PERTANIAN DAN PERKEBUNAN KEKUATAN EKONOMI INDONESIA
15 Juli 2020
Sebagai negara agraris, pemerintah Indonesia harusnya lebih memberikan perhatian khusus pada pertanian dan perkebunan untuk meningkatkan pertumbuhan ekonomi. Pertanian dan perkebunan terbukti beberapa kali menjadi penopang ekonomi saat pertumbuhan ekonomi Indonesia melambat bahkan menurun karena usaha lain mengalami kemerosotan.
“Selama masa pandemi Covid-19, pertumbuhan ekonomi mengalami penurunan. Banyak usaha terhenti seperti pariwisata, perhotelan, restoran, industri, dan sebagainya,” ungkap Presiden Direktur PT Mahkota Group Tbk, Usli Sarsi kepada Analisa belum lama ini.
Akibat banyak usaha yang terhenti, lonjakan pengangguran tidak dapat terbendung. Kementrian Ketenagakerjaan mencatat 1,5 juta pekerja terpaksa dirumahkan. Sedangkan Kadin menyebutkan akibat Covid-19, sebanyak 6,4 juta pekerja terkena PHK dan dirumahkan. Sedangkan dari jumlah tersebut, kata Usli, tenaga kerja pertanian dan perkebunan belum ada laporan yang di PHK atau dirumahkan.
Saat ini diperkirakan pertanian dan perkebunan hanya menyerap tenaga kerja sebanyak 30 persen. Angka ini kata Usli masih sedikit bila dibandingkan dengan luas wilayah Indonesia yang bisa dikelola sebagai lahan pertanian dan perkebunan. Harusnya tenaga kerja di pertanian dan perkebunan mencapai lebih dari 30 persen.
Lahan rawa misalnya dapat dikelola sebagai lahan pertanian dan perkebunan. Badan Penelitian dan Pengembangan Pertanian (Balitbangtan) Kementrian Pertanian mencatat luas lahan rawa terdiri dari lahan rawa pasang surut, rawa lebak dan gambut sebanyak 34,1 juta hektar yang tersebar di Sumatera, Kalimantan, Papua dan sedikit di Sulawesi. Dari jumlah tersebut baru sekitar 1 juta hektar yang difungsikan sebagai lahan sawah produktif. Padahal masih data yang dikeluarkan Balitbangun ada sekitar 9 juta hektar lahan rawa yang dapat dikelola lahan sawa produktif.
Selain untuk lahan pertanian, lahan rawa juga bisa dikelola menjadi lahan perkebunan, seperti karet, sawit dan perkebunan lainnya.
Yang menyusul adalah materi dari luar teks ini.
(** A fence that goes with a deleted item is not one of the current authority. *)
Lemma delete_history_fence ids c key : database_ok c ->
  fence (delete_history ids c) key = fence c key \/
  fence (delete_history ids c) key = None /\ forall r, fence c key = Some r ->
    authority (root_session_id key) (delete_history ids c) <> Some (record_authority r).
Proof.
  intros Hd. pose proof (delete_history_ok ids c Hd) as Hd'. pose proof (rows_ok _ Hd) as Hf.
  pose proof (proj2 (record_for_key_ok _ key (rows_ok _ Hd'))) as L'. pose proof (proj2 (record_for_key_ok _ key Hf)) as L.
  destruct (fence (delete_history ids c) key) as [r'|] eqn:E'; cbn in L'.
  - left. rewrite <- E'. apply fence_lookup. etransitivity; [exact L'|]. symmetry. by apply map_lookup_filter_Some in L' as [? _].
  - right. split; [done|]. intros r E Ha. rewrite E in L. cbn in L.
    pose proof (authority_is_item _ _ _ (items_ok _ Hd') Ha) as Hi. apply existsb_exists in Hi as (h & Hin & Hh).
    apply andb_true_iff in Hh as [_ Hh%text_eqb_eq]. cbn in Hin. apply list_elem_of_In, list_elem_of_filter in Hin as [Hn _].
    apply map_lookup_filter_None in L' as [L'|L']; [by rewrite L in L'|]. apply (L' _ L). cbn. by rewrite <- Hh.
Qed.

Lemma append_history_ok row c : (exists id, history_id row = ulid_to_string id) -> database_ok c -> database_ok (append_history row c).
Proof.
  intros Hr [H1 H2]. split.
  - unfold fences_ok, append_history; cbn. eapply map_Forall_impl; [exact H1|].
    intros pk fr (r & ? & ? & ? & Hi). exists r. split_and!; try done.
    unfold is_authority_item in *; cbn. by rewrite existsb_app, Hi.
  - unfold history_ok, append_history; cbn. apply Forall_app. split; [done|by apply Forall_singleton].
Qed.

Lemma step_effect sys sys' : step sys sys' -> database_ok (connection (store sys)) ->
  database_ok (connection (store sys')) /\ effect sys sys'.
Proof.
  intros Hs Hd. destruct Hs as [io call s s' reply l Hw He E|io call s s' e l Hw He E|busy io1 io2 io3 io4 claim s l Hc|row s l Hr|ids s l];
    cbn [store] in *.
  - destruct (perform_succeeds _ _ _ _ _ E) as (Hp & -> & Ht). rewrite (perform_spec _ _ Hp Hd Hw Ht) in E.
    destruct (spec _ _ _) as [[f' r]|] eqn:Es; [|done]. injection E as <- <-.
    pose proof (spec_record_ok _ _ _ _ Hd Hw Ht Es) as Hok. cbn [connection set_connection].
    split; [by apply database_ok_put|].
    assert (forall key', family {| store := set_connection (put (call_key call) f' (connection s)) s; log := events call r ++ l |} key'
              = if decide (key' = call_key call) then f' else fence (connection s) key') as Hf
      by (intros; by apply fence_put_ok).
    apply (eff_family _ _ (call_key call) (events call r)); try done.
    + rewrite Hf, decide_True by done. apply (spec_family _ _ _ _ _ Es). intros r0 F.
      by destruct (fence_Some _ _ _ (rows_ok _ Hd) F) as (? & _).
    + intros key' Hne. by rewrite Hf, decide_False.
    + intros claim Hin. destruct call as [key a i now_ms rv| | | |]; destruct r as [[]|[]|[]]; cbn in Hin;
        try (by apply elem_of_nil in Hin); apply list_elem_of_singleton in Hin; try done.
      injection Hin as ->. cbn in Es. unfold spec_begin in Es.
      repeat case_match; simplify_eq/=; (split; [done|]); intros; by apply He.
    + intros claim Hin. destruct call as [key a i now_ms rv| | | |]; destruct r as [[]|[]|[]]; cbn in Hin;
        try (by apply elem_of_nil in Hin); by apply list_elem_of_singleton in Hin.
  - pose proof (perform_fails _ _ _ _ _ E) as ->. split; [done|]. apply eff_history; [by left|done].
  - destruct (lease_drop_effect busy io1 io2 io3 io4 claim s Hd) as (f' & Hf' & Hfe & Hh).
    assert (record_ok (connection s) (claim_key claim) f') as Hok.
    { destruct Hf' as [->|[-> _]]; [by apply family_record_ok, Hd|by intros ?]. }
    split; [eapply database_ok_eq; [exact Hfe|exact Hh|by apply database_ok_put]|].
    apply (eff_family _ _ (claim_key claim) [EvDropped claim]); try done; cbn [log].
    + unfold family, current_authority; cbn [store]. rewrite (fence_fences _ _ _ Hfe), fence_put_ok, decide_True by done.
      destruct Hf' as [->|[-> [r O]]]; [constructor|].
      apply owned_in_Some in O as (-> & <- & ?). by constructor.
    + intros key' Hne. unfold family; cbn [store]. by rewrite (fence_fences _ _ _ Hfe), fence_put_ok, decide_False.
    + intros c Hin. by apply list_elem_of_singleton in Hin.
    + intros c Hin. apply list_elem_of_singleton in Hin. by injection Hin as ->.
  - split; [by apply append_history_ok|]. by apply eff_history; [left|].
  - split; [by apply delete_history_ok|]. apply eff_history; [|done]. intros key. by apply delete_history_fence.
Qed.

(** ** What the log says about a row *)

Definition event_claim (e : Event) : PermissionReviewClaim :=
  match e with
  | EvClaimed claim | EvAllowed claim | EvDenied claim | EvAdmitted claim | EvReleased claim | EvDropped claim => claim
  end.

(** Newest event first. *)
Inductive log_ok : list Event -> Prop :=
  | log_nil : log_ok []
  | log_claimed claim l : log_ok l -> (forall claim', EvClaimed claim' ∈ l -> claim_review_id claim' <> claim_review_id claim) ->
      log_ok (EvClaimed claim :: l)
  | log_allowed claim l : log_ok l -> EvClaimed claim ∈ l -> EvAllowed claim ∉ l -> EvDenied claim ∉ l -> EvReleased claim ∉ l ->
      log_ok (EvAllowed claim :: l)
  | log_denied claim l : log_ok l -> EvClaimed claim ∈ l -> EvAllowed claim ∉ l -> EvDenied claim ∉ l -> EvReleased claim ∉ l ->
      log_ok (EvDenied claim :: l)
  | log_admitted claim l : log_ok l -> EvClaimed claim ∈ l -> EvAllowed claim ∈ l -> EvDenied claim ∉ l -> EvReleased claim ∉ l ->
      log_ok (EvAdmitted claim :: l)
  | log_released claim l : log_ok l -> EvClaimed claim ∈ l -> EvDenied claim ∉ l -> EvReleased claim ∉ l ->
      log_ok (EvReleased claim :: l)
  | log_dropped claim l : log_ok l -> EvClaimed claim ∈ l -> log_ok (EvDropped claim :: l).

Definition row_facts (l : list Event) (r : PermissionRetryFenceRecord) : Prop :=
  EvClaimed (claim_of r) ∈ l /\ EvReleased (claim_of r) ∉ l /\
  match record_state r with
  | Reviewing => EvAllowed (claim_of r) ∉ l /\ EvDenied (claim_of r) ∉ l
  | AllowedPending | StateAdmitted => EvAllowed (claim_of r) ∈ l /\ EvDenied (claim_of r) ∉ l
  | Denied => EvAllowed (claim_of r) ∉ l /\ EvDenied (claim_of r) ∈ l
  end.

Record system_ok (sys : FenceSystem) : Prop := {
  system_database : database_ok (connection (store sys));
  system_log : log_ok (log sys);
  system_rows key r : family sys key = Some r -> row_facts (log sys) r
}.

Lemma log_event_claimed l e : log_ok l -> e ∈ l -> EvClaimed (event_claim e) ∈ l.
Proof.
  induction 1; intros Hin; [by apply elem_of_nil in Hin|..];
    apply elem_of_cons in Hin as [->|Hin]; cbn [event_claim]; apply elem_of_cons; auto.
Qed.

Lemma row_facts_other e l r : row_facts l r -> (event_claim e <> claim_of r \/ exists claim, e = EvDropped claim \/ e = EvAdmitted claim) ->
  row_facts (e :: l) r.
Proof.
  unfold row_facts. intros (H1 & H2 & H3) He. rewrite !elem_of_cons.
  split_and!; [by right|destruct e; naive_solver|].
  destruct (record_state r); destruct H3; rewrite !elem_of_cons; destruct e; naive_solver.
Qed.

Lemma family_key sys key r : system_ok sys -> family sys key = Some r -> record_key r = key.
Proof. intros H E. by destruct (fence_Some _ _ _ (rows_ok _ (system_database _ H)) E) as (? & _). Qed.

Lemma family_step_log current f ev f' l : log_ok l -> family_step current f ev f' ->
  (forall r, f = Some r -> row_facts l r) ->
  (forall claim, EvClaimed claim ∈ ev -> forall claim', EvClaimed claim' ∈ l -> claim_review_id claim' <> claim_review_id claim) ->
  (forall claim, EvDropped claim ∈ ev -> EvClaimed claim ∈ l) ->
  log_ok (ev ++ l) /\ (forall r, f' = Some r -> row_facts (ev ++ l) r).
Proof.
  intros Hl Hs Hf Hc Hd.
  assert (forall claim, EvClaimed claim ∈ ev -> forall e, e ∈ l -> event_claim e <> claim) as Fresh.
  { intros claim Hin e He <-. by apply (Hc _ Hin _ (log_event_claimed _ _ Hl He)). }
  destruct Hs as [f|f r Ha Es Hn|r now_ms Es|r out now_ms Es|r now_ms Es Ha|r Es Ha|r Es|r Es Ha|f claim|r Es]; cbn [app].
  - done.
  - split; [constructor; [done|]; apply Hc; by apply list_elem_of_singleton|].
    assert (forall e, e ∈ l -> event_claim e <> claim_of r) as F by (apply Fresh; by apply list_elem_of_singleton).
    intros ? [= <-]. unfold row_facts. rewrite Es, !elem_of_cons.
    split_and!; [by left|..]; intros [?|G]; try done; by apply (F _ G).
  - destruct (Hf r eq_refl) as (H1 & H2 & H3). rewrite Es in H3. destruct H3. split; [by constructor|].
    intros ? [= <-]. unfold row_facts; cbn. rewrite !elem_of_cons. naive_solver.
  - destruct (Hf r eq_refl) as (H1 & H2 & H3). rewrite Es in H3. destruct H3. split; [by constructor|].
    intros ? [= <-]. unfold row_facts; cbn. rewrite !elem_of_cons. naive_solver.
  - destruct (Hf r eq_refl) as (H1 & H2 & H3). rewrite Es in H3. destruct H3. split; [by constructor|].
    intros ? [= <-]. unfold row_facts; cbn. rewrite !elem_of_cons. naive_solver.
  - destruct (Hf r eq_refl) as (H1 & H2 & H3). pose proof H3 as H3'. rewrite Es in H3'. destruct H3'. split; [by constructor|].
    intros ? [= <-]. apply row_facts_other; [done|right; eauto].
  - destruct (Hf r eq_refl) as (H1 & H2 & H3). split; [|done]. constructor; try done. by destruct (record_state r), H3.
  - done.
  - split; [constructor; [done|]; apply Hd; by apply list_elem_of_singleton|].
    intros r E. apply row_facts_other; [by apply Hf|right; eauto].
  - split; [|done]. constructor; [done|]. apply Hd. by apply list_elem_of_singleton.
Qed.

(** Every event of a step but a drop is about the family that moved. *)
Lemma family_step_events current key f ev f' e : family_step current f ev f' -> e ∈ ev ->
  (forall r, f = Some r -> record_key r = key) -> (forall claim, EvClaimed claim ∈ ev -> claim_key claim = key) ->
  (exists claim, e = EvDropped claim) \/ claim_key (event_claim e) = key.
Proof.
  intros Hs He Hk Hc.
  destruct Hs; try (by apply elem_of_nil in He); apply list_elem_of_singleton in He; subst e; cbn [event_claim];
    eauto; right; try (by apply Hk); apply Hc; by apply list_elem_of_singleton.
Qed.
“Secara pribadi saya tidak setuju lahan gambut dikelola sebagai lahan pertanian dan perkebunan. Kalau lahan pasang surut dikelola dengan baik, hasil panen yang diperoleh juga bisa lebih banyak,” sebut Usli.
Untuk mewujudkan kekuatan ekonomi Indonesia di pertanian dan perkebunan, pemerintah, Badan Usaha Milik Negara (BUMN) dan swasta harus bergandeng gangan. Pemerintah sebagai pembuat peraturan (regulasi). Sedangkan BUMN dan swasta harus memiliki visi dan misi yang sama. Bila ketiga pihak tidak saling mendukung satu sama lain, sulit pertanian dan perkebunan di Indonesia menjadi kekuatan ekonomi.
Di perkebunan bila dilakukan pola tanam yang benar akan menghasilkan yang lebih banyak. Saat ini rata-rata hasil panen sawit 1 ton/hektar/tahun. Sedangkan di Malaysia sudah mencapai 2 ton/hektar/pertahun. Ini menunjukkan bahwa pola tanam yang dilakukan belum sesuai sehingga hasil panen tidak maksimal.
Pemerintah harus lebih memperkecil penggunaan pupuk kimia untuk menjamin kesinambungan kesuburan lahan. Terjadi alih fungsi lahan pertanian salah satu disebabkan kesuburan tanah berkurang sehingga hasil panen rendah.
“Kita sudah melakukan riset dengan penggunaan pupuk kompos untuk sawit bisa menghasilkan panen 2 ton lebih/hektar/tahun. Harus diingat ada 10 mata rantai pertanian dan perkebunan dari hulu ke hilir,” tegas Usli.